| The data |

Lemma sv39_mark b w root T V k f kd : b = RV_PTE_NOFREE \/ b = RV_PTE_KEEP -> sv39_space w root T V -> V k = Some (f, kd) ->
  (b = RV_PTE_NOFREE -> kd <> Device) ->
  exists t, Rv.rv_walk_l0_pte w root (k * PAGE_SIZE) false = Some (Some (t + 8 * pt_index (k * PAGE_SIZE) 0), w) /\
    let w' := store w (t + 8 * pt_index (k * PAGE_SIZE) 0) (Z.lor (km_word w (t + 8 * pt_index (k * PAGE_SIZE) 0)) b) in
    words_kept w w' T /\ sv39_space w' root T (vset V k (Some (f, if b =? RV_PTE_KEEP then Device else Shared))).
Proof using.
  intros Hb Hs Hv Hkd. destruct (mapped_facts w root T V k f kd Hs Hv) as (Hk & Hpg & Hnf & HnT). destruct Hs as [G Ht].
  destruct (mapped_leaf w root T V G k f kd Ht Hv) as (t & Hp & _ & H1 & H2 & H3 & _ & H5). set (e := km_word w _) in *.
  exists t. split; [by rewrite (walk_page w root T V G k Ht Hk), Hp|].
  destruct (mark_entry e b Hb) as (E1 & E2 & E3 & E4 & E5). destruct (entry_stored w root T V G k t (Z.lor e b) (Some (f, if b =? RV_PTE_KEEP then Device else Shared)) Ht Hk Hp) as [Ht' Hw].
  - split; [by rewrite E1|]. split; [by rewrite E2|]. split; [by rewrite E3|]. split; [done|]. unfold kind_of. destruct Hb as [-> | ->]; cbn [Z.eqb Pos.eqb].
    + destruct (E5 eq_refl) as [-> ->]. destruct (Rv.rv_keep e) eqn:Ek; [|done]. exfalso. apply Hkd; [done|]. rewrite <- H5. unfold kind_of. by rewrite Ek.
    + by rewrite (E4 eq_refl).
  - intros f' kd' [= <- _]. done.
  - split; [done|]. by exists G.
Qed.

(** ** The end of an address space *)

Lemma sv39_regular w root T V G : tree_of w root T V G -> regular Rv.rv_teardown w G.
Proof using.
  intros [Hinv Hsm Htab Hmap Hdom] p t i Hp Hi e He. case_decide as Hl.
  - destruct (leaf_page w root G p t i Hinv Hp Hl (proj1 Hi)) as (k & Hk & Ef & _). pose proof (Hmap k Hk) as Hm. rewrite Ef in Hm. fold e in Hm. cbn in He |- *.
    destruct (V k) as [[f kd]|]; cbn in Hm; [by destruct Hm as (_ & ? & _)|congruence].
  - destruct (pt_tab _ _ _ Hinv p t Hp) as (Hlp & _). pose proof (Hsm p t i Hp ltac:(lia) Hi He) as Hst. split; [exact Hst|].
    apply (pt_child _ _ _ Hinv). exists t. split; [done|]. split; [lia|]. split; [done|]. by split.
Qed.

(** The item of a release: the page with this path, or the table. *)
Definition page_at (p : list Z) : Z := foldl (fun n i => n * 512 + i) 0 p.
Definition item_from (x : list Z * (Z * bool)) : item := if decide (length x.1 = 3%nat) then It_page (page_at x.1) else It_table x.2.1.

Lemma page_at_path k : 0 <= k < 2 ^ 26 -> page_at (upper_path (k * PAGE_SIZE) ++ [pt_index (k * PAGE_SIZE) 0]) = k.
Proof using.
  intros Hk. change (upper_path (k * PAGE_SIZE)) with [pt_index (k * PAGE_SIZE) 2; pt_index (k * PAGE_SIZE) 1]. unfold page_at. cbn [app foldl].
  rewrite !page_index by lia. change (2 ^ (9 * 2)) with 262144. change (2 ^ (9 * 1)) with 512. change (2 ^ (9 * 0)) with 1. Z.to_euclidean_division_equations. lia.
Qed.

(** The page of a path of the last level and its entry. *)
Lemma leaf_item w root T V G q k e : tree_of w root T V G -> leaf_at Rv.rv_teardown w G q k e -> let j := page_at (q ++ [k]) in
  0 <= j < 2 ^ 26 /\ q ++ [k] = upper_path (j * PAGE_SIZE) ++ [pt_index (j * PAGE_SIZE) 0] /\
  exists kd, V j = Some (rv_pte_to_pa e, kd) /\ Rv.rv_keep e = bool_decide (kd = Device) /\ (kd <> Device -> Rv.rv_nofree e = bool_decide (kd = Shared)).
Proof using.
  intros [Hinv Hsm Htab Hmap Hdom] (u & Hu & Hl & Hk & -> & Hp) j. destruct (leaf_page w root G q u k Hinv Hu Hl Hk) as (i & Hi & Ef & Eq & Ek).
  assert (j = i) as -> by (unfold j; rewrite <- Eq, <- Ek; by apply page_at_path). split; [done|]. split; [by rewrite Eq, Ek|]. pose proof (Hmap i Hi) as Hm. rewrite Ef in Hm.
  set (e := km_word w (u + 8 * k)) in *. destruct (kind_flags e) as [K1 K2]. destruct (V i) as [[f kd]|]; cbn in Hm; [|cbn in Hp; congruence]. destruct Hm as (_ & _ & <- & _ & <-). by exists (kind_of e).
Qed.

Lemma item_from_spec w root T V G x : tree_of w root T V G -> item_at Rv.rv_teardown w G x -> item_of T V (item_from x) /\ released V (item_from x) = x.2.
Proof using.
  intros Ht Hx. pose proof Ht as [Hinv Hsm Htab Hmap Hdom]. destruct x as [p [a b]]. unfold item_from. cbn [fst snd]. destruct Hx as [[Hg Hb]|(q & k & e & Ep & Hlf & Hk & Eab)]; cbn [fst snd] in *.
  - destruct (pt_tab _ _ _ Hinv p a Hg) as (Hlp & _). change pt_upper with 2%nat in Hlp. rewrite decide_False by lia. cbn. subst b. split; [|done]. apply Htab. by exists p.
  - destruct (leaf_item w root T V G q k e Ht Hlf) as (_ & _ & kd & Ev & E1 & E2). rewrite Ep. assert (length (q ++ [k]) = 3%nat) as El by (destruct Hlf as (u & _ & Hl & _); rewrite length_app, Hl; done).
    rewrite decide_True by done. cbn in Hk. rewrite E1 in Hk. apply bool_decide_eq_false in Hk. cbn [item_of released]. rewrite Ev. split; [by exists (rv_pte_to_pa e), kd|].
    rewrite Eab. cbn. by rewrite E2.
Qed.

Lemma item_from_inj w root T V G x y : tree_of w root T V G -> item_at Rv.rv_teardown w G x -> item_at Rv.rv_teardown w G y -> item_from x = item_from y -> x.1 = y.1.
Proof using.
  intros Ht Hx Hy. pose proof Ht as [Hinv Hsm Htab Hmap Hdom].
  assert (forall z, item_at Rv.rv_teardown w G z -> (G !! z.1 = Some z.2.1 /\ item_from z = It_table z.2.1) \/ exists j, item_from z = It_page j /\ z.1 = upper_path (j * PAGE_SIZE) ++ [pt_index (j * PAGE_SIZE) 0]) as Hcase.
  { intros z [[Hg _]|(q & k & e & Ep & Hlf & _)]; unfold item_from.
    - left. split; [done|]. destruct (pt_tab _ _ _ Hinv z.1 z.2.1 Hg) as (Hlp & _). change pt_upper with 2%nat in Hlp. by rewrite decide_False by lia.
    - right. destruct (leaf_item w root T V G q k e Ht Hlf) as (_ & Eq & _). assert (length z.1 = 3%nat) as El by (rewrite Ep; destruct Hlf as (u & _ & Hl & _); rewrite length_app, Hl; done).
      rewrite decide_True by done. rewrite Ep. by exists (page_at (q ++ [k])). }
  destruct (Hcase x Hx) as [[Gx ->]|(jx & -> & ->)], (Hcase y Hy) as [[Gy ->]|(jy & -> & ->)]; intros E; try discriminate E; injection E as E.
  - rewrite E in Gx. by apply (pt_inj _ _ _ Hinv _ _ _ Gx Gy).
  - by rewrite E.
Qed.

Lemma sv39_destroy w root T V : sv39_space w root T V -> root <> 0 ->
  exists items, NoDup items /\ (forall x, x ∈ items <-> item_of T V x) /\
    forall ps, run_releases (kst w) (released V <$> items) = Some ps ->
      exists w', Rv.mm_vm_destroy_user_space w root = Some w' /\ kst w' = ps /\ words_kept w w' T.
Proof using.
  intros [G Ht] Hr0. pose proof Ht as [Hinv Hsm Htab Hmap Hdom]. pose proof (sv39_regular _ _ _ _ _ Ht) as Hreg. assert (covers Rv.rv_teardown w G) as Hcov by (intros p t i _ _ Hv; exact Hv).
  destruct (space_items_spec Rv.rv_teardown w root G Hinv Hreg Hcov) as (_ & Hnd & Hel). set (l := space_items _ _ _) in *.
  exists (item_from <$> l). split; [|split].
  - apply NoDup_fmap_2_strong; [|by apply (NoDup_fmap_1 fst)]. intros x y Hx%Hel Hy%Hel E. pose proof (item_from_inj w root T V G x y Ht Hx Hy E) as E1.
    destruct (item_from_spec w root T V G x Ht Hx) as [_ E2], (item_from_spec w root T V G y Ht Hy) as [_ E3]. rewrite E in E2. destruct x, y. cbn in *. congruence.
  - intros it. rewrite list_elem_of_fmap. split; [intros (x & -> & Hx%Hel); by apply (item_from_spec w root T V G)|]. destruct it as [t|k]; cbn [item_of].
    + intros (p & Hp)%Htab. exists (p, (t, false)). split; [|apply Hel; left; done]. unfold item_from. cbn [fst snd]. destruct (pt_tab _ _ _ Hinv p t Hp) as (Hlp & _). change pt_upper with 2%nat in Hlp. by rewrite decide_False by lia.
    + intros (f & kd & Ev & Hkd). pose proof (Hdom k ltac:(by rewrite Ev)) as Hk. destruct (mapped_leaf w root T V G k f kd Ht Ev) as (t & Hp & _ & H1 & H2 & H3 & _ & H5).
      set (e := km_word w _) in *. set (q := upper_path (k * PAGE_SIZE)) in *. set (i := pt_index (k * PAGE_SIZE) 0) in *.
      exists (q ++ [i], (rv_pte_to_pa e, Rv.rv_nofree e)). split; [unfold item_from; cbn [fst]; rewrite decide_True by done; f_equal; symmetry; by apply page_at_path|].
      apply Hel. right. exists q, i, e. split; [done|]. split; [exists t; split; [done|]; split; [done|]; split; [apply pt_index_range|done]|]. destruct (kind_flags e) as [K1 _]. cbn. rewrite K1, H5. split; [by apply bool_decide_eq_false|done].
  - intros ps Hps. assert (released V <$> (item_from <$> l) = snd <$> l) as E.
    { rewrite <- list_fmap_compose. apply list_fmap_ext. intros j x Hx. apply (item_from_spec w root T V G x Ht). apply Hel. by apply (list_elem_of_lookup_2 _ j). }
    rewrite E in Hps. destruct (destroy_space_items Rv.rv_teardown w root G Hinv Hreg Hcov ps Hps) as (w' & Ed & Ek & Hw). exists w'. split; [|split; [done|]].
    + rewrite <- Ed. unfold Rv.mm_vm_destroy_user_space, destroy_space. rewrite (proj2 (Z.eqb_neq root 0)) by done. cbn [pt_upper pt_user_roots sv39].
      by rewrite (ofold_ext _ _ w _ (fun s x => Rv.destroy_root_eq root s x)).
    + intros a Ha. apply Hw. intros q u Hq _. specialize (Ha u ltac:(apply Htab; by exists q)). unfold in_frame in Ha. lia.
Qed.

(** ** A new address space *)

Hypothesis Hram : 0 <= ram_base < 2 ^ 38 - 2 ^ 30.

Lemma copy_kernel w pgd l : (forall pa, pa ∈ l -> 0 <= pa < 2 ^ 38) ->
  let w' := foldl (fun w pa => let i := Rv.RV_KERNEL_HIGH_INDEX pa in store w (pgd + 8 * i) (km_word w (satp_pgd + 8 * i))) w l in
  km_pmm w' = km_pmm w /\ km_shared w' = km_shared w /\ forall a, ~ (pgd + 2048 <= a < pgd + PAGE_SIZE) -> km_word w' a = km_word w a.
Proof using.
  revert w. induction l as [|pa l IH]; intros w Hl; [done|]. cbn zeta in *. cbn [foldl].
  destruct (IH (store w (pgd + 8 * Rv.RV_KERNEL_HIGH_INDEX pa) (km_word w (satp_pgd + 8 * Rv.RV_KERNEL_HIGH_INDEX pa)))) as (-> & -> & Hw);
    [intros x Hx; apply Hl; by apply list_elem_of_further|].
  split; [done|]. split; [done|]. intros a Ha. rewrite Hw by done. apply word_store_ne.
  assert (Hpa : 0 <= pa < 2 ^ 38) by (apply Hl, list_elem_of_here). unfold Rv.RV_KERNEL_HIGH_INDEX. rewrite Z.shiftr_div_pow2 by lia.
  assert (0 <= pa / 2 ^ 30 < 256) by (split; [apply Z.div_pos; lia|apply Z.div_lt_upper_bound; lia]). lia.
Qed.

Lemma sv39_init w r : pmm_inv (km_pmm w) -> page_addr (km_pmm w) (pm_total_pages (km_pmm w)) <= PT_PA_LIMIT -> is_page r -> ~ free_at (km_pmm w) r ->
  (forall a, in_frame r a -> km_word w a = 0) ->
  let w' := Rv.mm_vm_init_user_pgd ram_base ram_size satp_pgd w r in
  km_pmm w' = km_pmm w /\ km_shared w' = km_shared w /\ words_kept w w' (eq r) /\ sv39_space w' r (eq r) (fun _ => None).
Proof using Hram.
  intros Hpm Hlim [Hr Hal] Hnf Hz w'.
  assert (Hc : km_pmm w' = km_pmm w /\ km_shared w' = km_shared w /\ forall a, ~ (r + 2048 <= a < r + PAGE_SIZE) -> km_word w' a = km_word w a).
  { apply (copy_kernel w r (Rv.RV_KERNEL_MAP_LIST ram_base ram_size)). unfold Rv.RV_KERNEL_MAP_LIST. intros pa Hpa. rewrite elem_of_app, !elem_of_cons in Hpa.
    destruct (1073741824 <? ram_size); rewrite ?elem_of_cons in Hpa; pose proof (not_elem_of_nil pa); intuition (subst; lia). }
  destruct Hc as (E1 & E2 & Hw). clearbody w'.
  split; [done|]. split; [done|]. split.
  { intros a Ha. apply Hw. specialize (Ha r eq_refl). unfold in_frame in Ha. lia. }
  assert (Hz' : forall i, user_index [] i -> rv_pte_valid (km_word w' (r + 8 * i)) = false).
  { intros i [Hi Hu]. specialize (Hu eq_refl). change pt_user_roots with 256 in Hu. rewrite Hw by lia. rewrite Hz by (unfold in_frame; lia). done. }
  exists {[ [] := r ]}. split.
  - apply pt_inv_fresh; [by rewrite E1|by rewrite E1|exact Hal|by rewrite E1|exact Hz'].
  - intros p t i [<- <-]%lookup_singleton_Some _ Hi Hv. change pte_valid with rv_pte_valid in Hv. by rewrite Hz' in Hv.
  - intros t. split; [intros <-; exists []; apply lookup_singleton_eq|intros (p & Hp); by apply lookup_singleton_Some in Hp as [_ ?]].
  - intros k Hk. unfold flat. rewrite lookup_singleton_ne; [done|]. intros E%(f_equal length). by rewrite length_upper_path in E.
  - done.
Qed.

| Assignment |
Could you return exactly the stretch of the data above that starts at the line with "assert (Hc : km_pmm" and ends at the line with "- intros p t", both lines included?

| Written response |
  assert (Hc : km_pmm w' = km_pmm w /\ km_shared w' = km_shared w /\ forall a, ~ (r + 2048 <= a < r + PAGE_SIZE) -> km_word w' a = km_word w a).
  { apply (copy_kernel w r (Rv.RV_KERNEL_MAP_LIST ram_base ram_size)). unfold Rv.RV_KERNEL_MAP_LIST. intros pa Hpa. rewrite elem_of_app, !elem_of_cons in Hpa.
    destruct (1073741824 <? ram_size); rewrite ?elem_of_cons in Hpa; pose proof (not_elem_of_nil pa); intuition (subst; lia). }
  destruct Hc as (E1 & E2 & Hw). clearbody w'.
  split; [done|]. split; [done|]. split.
  { intros a Ha. apply Hw. specialize (Ha r eq_refl). unfold in_frame in Ha. lia. }
  assert (Hz' : forall i, user_index [] i -> rv_pte_valid (km_word w' (r + 8 * i)) = false).
  { intros i [Hi Hu]. specialize (Hu eq_refl). change pt_user_roots with 256 in Hu. rewrite Hw by lia. rewrite Hz by (unfold in_frame; lia). done. }
  exists {[ [] := r ]}. split.
  - apply pt_inv_fresh; [by rewrite E1|by rewrite E1|exact Hal|by rewrite E1|exact Hz'].
  - intros p t i [<- <-]%lookup_singleton_Some _ Hi Hv. change pte_valid with rv_pte_valid in Hv. by rewrite Hz' in Hv.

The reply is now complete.